Moreover, the trial court compounded its error when it permitted Dempsie to testify to a prior inconsistent statement made by a witness who had not been subject to full cross-examination at the trial. (See California v. Green (1970) 399 U.S. 149, 90 S.Ct. 1930, 26 L.Ed.2d 489; People v. Hathcock (1973) 8 Cal.3d 599, 616, 105 Cal.Rptr. 540, 504 P.2d 476; People v. Woodbury (1970) 10 Cal.App.3d 695, 705, 89 Cal.Rptr. 330.)

Because the trial court committed federal constitutional error in cutting off cross-examination of Wanda and in permitting the prior inconsistent statement testimony by Dempsie, the question becomes one whether the error was harmless beyond a reasonable doubt. We cannot say that it was. Respondent argues that appellant stated that he was the only person who drove the car on the day of the accident. But appellant did not testify that he drove the car when the accident occurred, and the thrust of his defense was that he was asleep in the trailer and someone else must have been driving.

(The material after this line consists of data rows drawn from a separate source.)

(* ===== verification/Mailboxes.v ===== *)
(** * Mailboxes: the table of mailboxes, ours and our contacts'

    [crates/core/src/storage/mailboxes.rs] over the table [mailboxes] of
    migrations 0001 and 0008, with its unique index on onion and role. *)

From S2P Require Import Prelude Framing CoreErrors Sql Identity Contacts.

Inductive MailboxRole : Type := Mine | Theirs.

(** [MailboxRole::as_sql] and [MailboxRole::from_sql]. *)
Definition role_as_sql (r : MailboxRole) : string := match r with Mine => "mine" | Theirs => "theirs" end.
Definition role_from_sql (s : string) : result MailboxRole CoreError :=
  if decide (s = "mine") then Ok Mine
  else if decide (s = "theirs") then Ok Theirs
  else Err (Core_Storage (Storage_Other ("unknown mailbox role: " +:+ s))).

Inductive MailboxStatus : Type := Unknown | Reachable | Unreachable | RateLimited | PendingRemoval | Removed.

#[export] Instance MailboxStatus_eq_decision : EqDecision MailboxStatus.
Proof. solve_decision. Defined.

(** [MailboxStatus::as_sql] and [MailboxStatus::from_sql]. *)
Definition status_as_sql (s : MailboxStatus) : string :=
  match s with
  | Unknown => "unknown"
  | Reachable => "reachable"
  | Unreachable => "unreachable"
  | RateLimited => "rate_limited"
  | PendingRemoval => "pending_removal"
  | Removed => "removed"
  end.

Definition status_from_sql (s : string) : option MailboxStatus :=
  if decide (s = "unknown") then Some Unknown
  else if decide (s = "reachable") then Some Reachable
  else if decide (s = "unreachable") then Some Unreachable
  else if decide (s = "rate_limited") then Some RateLimited
  else if decide (s = "pending_removal") then Some PendingRemoval
  else if decide (s = "removed") then Some Removed
  else None.

Record mailbox_row : Type := mkMailboxRow {
  mb_id : Z; mb_onion : string; mb_registered_at : Z; mb_role : string; mb_status : string;
  mb_last_poll_at : option Z; mb_last_error_at : option Z; mb_last_error_kind : option string
}.
Abbreviation mailboxes := (table mailbox_row).

(** [MailboxRow]. *)
Record MailboxRow : Type := mkMailbox {
  mr_id : Z; mr_onion : string; mr_registered_at : Z; mr_role : string; mr_status : MailboxStatus;
  mr_last_poll_at : option Z; mr_last_error_at : option Z; mr_last_error_kind : option string
}.

Definition mailbox_of (r : mailbox_row) : MailboxRow :=
  mkMailbox (mb_id r) (mb_onion r) (mb_registered_at r) (mb_role r) (default Unknown (status_from_sql (mb_status r)))
    (mb_last_poll_at r) (mb_last_error_at r) (mb_last_error_kind r).

Definition mb_match (onion : string) (role : MailboxRole) (r : mailbox_row) : Prop :=
  mb_onion r = onion ∧ mb_role r = role_as_sql role.
#[global] Instance mb_match_dec onion role r : Decision (mb_match onion role r).
Proof. unfold mb_match. apply _. Defined.

Definition new_mailbox (onion : string) (role : MailboxRole) (now id : Z) : mailbox_row :=
  mkMailboxRow id onion now (role_as_sql role) "unknown" None None None.

(** [INSERT ... DO NOTHING] and [INSERT OR IGNORE]. *)
Definition mb_insert_ignore (onion : string) (role : MailboxRole) (now : Z) (t : mailboxes) : mailboxes :=
  match filter (mb_match onion role) (t_rows t) with
  | [] => (t_insert (new_mailbox onion role now) t).1
  | _ => t
  end.

(** [insert]: [last_insert] is the connection's [last_insert_rowid()], which an
    ignored insert leaves as it was. *)
Definition mb_insert (onion : string) (role : MailboxRole) (registered_at last_insert : Z) (t : mailboxes)
    : mailboxes * Z :=
  match filter (mb_match onion role) (t_rows t) with
  | [] => t_insert (new_mailbox onion role registered_at) t
  | _ => (t, last_insert)
  end.

(** [list]. *)
Definition mb_list (role : MailboxRole) (t : mailboxes) : list string :=
  mb_onion <$> order_by mb_registered_at (filter (λ r, mb_role r = role_as_sql role) (t_rows t)).

(** [remove]. *)
Definition mb_remove (onion : string) (role : MailboxRole) (t : mailboxes) : mailboxes :=
  (t_delete (mb_match onion role) t).1.

(** [add_mine] and [ensure_theirs]: insert unless present, then read the id. *)
Definition mb_ensure (role : MailboxRole) (context onion : string) (now : Z) : action mailboxes Z CoreError := λ t,
  let t' := mb_insert_ignore onion role now t in
  (t', ok_or (mb_id <$> head (filter (mb_match onion role) (t_rows t')))
         (Core_Storage (Storage_Other (context +:+ " select: Query returned no rows")))).
Definition add_mine : string → Z → action mailboxes Z CoreError := mb_ensure Mine "add_mine".
Definition ensure_theirs : string → Z → action mailboxes Z CoreError := mb_ensure Theirs "ensure_theirs".

(** [ORDER BY registered_at, id]. *)
Definition registered_before (r r' : mailbox_row) : Prop :=
  mb_registered_at r < mb_registered_at r' ∨ mb_registered_at r = mb_registered_at r' ∧ mb_id r ≤ mb_id r'.
#[global] Instance registered_before_dec : RelDecision registered_before := λ r r', _.

Definition list_mine (t : mailboxes) : list MailboxRow :=
  mailbox_of <$> merge_sort registered_before (filter (λ r, mb_role r = "mine") (t_rows t)).

(** [get]. *)
Definition mb_get (id : Z) (t : mailboxes) : option MailboxRow :=
  mailbox_of <$> head (filter (λ r, mb_id r = id) (t_rows t)).

Definition mb_update (id : Z) (f : mailbox_row → mailbox_row) (t : mailboxes) : mailboxes :=
  (t_update (λ r, mb_id r = id) f t).1.

Definition mark_status (id : Z) (s : MailboxStatus) : mailboxes → mailboxes :=
  mb_update id (λ r, mkMailboxRow (mb_id r) (mb_onion r) (mb_registered_at r) (mb_role r) (status_as_sql s)
                       (mb_last_poll_at r) (mb_last_error_at r) (mb_last_error_kind r)).
Definition mark_pending_removal (id : Z) : mailboxes → mailboxes := mark_status id PendingRemoval.
Definition finalize_removal (id : Z) : mailboxes → mailboxes := mark_status id Removed.

Definition touch_poll (id now : Z) : mailboxes → mailboxes :=
  mb_update id (λ r, mkMailboxRow (mb_id r) (mb_onion r) (mb_registered_at r) (mb_role r) (mb_status r)
                       (Some now) (mb_last_error_at r) (mb_last_error_kind r)).

Definition record_error (id : Z) (kind : string) (now : Z) : mailboxes → mailboxes :=
  mb_update id (λ r, mkMailboxRow (mb_id r) (mb_onion r) (mb_registered_at r) (mb_role r) (mb_status r)
                       (mb_last_poll_at r) (Some now) (Some kind)).

(** [list_for_contact]: the mailboxes of the latest card. *)
Definition list_for_contact `{!Deserialize ContactCard} (identity : bytes) (db : contacts_db)
    : result (list string) CoreError :=
  let? c := latest_card identity db in
  Ok (match c with Some card => card_mailboxes (card_body card) | None => [] end).

(** The self-card's mailboxes: ours that are reachable. *)
Definition reachable_mine (t : mailboxes) : list string :=
  mr_onion <$> filter (λ r, mr_status r = Reachable) (list_mine t).

(** ** Lemmas *)

Record mailboxes_wf (t : mailboxes) : Prop := {
  mw_ids : t_wf mb_id t;
  mw_seq : 0 ≤ t_seq t;
  mw_key : NoDup ((λ r, (mb_onion r, mb_role r)) <$> t_rows t);
  mw_status : ∀ r, r ∈ t_rows t → is_Some (status_from_sql (mb_status r))
}.

Lemma status_sql_roundtrip s : status_from_sql (status_as_sql s) = Some s.
Proof. by destruct s. Qed.

Lemma mb_insert_ignore_wf onion role now t : mailboxes_wf t → mailboxes_wf (mb_insert_ignore onion role now t).
Proof.
  intros [Hids Hseq Hkey Hst]. unfold mb_insert_ignore. destruct (filter _ _) as [|? ?] eqn:E; [|done].
  split.
  - by apply (t_wf_insert mb_id (new_mailbox onion role now)).
  - simpl. lia.
  - cbn [t_insert fst t_rows]. rewrite fmap_app. apply NoDup_app. split_and!; [done| |apply NoDup_singleton].
    intros x (r & -> & Hr)%list_elem_of_fmap Heq%list_elem_of_singleton. simpl in Heq. injection Heq as Ho Hro.
    assert (r ∈ filter (mb_match onion role) (t_rows t)) as H by (by apply list_elem_of_filter).
    rewrite E in H. by apply elem_of_nil in H.
  - cbn [t_insert fst t_rows]. intros r [Hr| ->%list_elem_of_singleton]%elem_of_app; [by apply Hst|].
    simpl. eauto.
Qed.

Lemma mb_update_wf id f t :
  (∀ r, mb_id (f r) = mb_id r ∧ mb_onion (f r) = mb_onion r ∧ mb_role (f r) = mb_role r ∧
        (is_Some (status_from_sql (mb_status r)) → is_Some (status_from_sql (mb_status (f r))))) →
  mailboxes_wf t → mailboxes_wf (mb_update id f t).
Proof.
  intros Hf [Hids Hseq Hkey Hst]. unfold mb_update, t_update. cbn [fst]. split; cbn [t_rows t_seq].
  - apply (t_wf_map mb_id); [done|]. intros r. case_decide; [apply Hf|done].
  - done.
  - rewrite <- list_fmap_compose. erewrite list_fmap_ext; [exact Hkey|]. intros i r _. simpl.
    case_decide; [|done]. destruct (Hf r) as (_ & -> & -> & _). done.
  - intros r (r' & -> & Hr)%list_elem_of_fmap. case_decide; [|by apply Hst].
    destruct (Hf r') as (_ & _ & _ & Hs). by apply Hs, Hst.
Qed.

(** Registering a mailbox twice gives the same id and changes nothing. *)
Lemma mb_ensure_idem role context onion now now' t t' id :
  mb_ensure role context onion now t = (t', Ok id) → mb_ensure role context onion now' t' = (t', Ok id).
Proof.
  unfold mb_ensure. intros [= <- H]. set (t1 := mb_insert_ignore onion role now t) in *.
  assert (mb_insert_ignore onion role now' t1 = t1) as ->; [|by rewrite H].
  unfold mb_insert_ignore at 1. destruct (filter _ (t_rows t1)) as [|r l] eqn:E; [|done].
  try rewrite E in H. done.
Qed.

Respondent also suggests that even if he was not driving appellant would have been criminally liable as the vehicle's owner riding in it at the time of the accident. Again, the record does not compel a finding that appellant was in the car at the time of the accident. There is no direct evidence that he was. With the Dempsie testimony excluded, the trial court might well have concluded that appellant was asleep in the trailer. Dempsie's testimony was critical for the prosecution because it placed appellant behind the wheel a short time after the accident, thus creating a basis for an inference that appellant was driving when the incident occurred.

As to the evidence which the trial court improperly excluded, we cannot begin to speculate. However, the record suggests that the defense might have been able to elicit testimony which would have supported an inference Marion was the driver. In any event, without knowing what the defense would have turned up, we cannot hold that the error was harmless beyond a reasonable doubt. For that matter, we could not hold that the error was harmless under the Watson standard (People v. Watson (1956) 46 Cal.2d 818, 836, 299 P.2d 243.)

Appellant's first contention has merit.

Appellant's second contention, which pertains to Dempsie's seizure of the trailer which he found on the Doyle property, does not. The trailer was in plain view from a constitutional vantage point and was subject to seizure and examination as an instrumentality of the crime. (People v. Minjares (1979) 24 Cal.3d 410, 421-422, 153 Cal.Rptr. 224, 591 P.2d 514; Guidi v. Superior Court (1973) 10 Cal.3d 1, 18-19, 109 Cal.Rptr. 684, 513 P.2d 908; North v. Superior Court (1972) 8 Cal.3d 301, 104 Cal.Rptr. 833, 502 P.2d 1305.)

The judgment (order granting probation) is reversed.

FOOTNOTES

FOOTNOTE.  

THE COURT** FN** Before PAULINE DAVIS HANSON, Acting P. J., ANDREEN, J., and WOOLPERT (W. R.), J. (assigned by the Chairperson of the Judicial Council).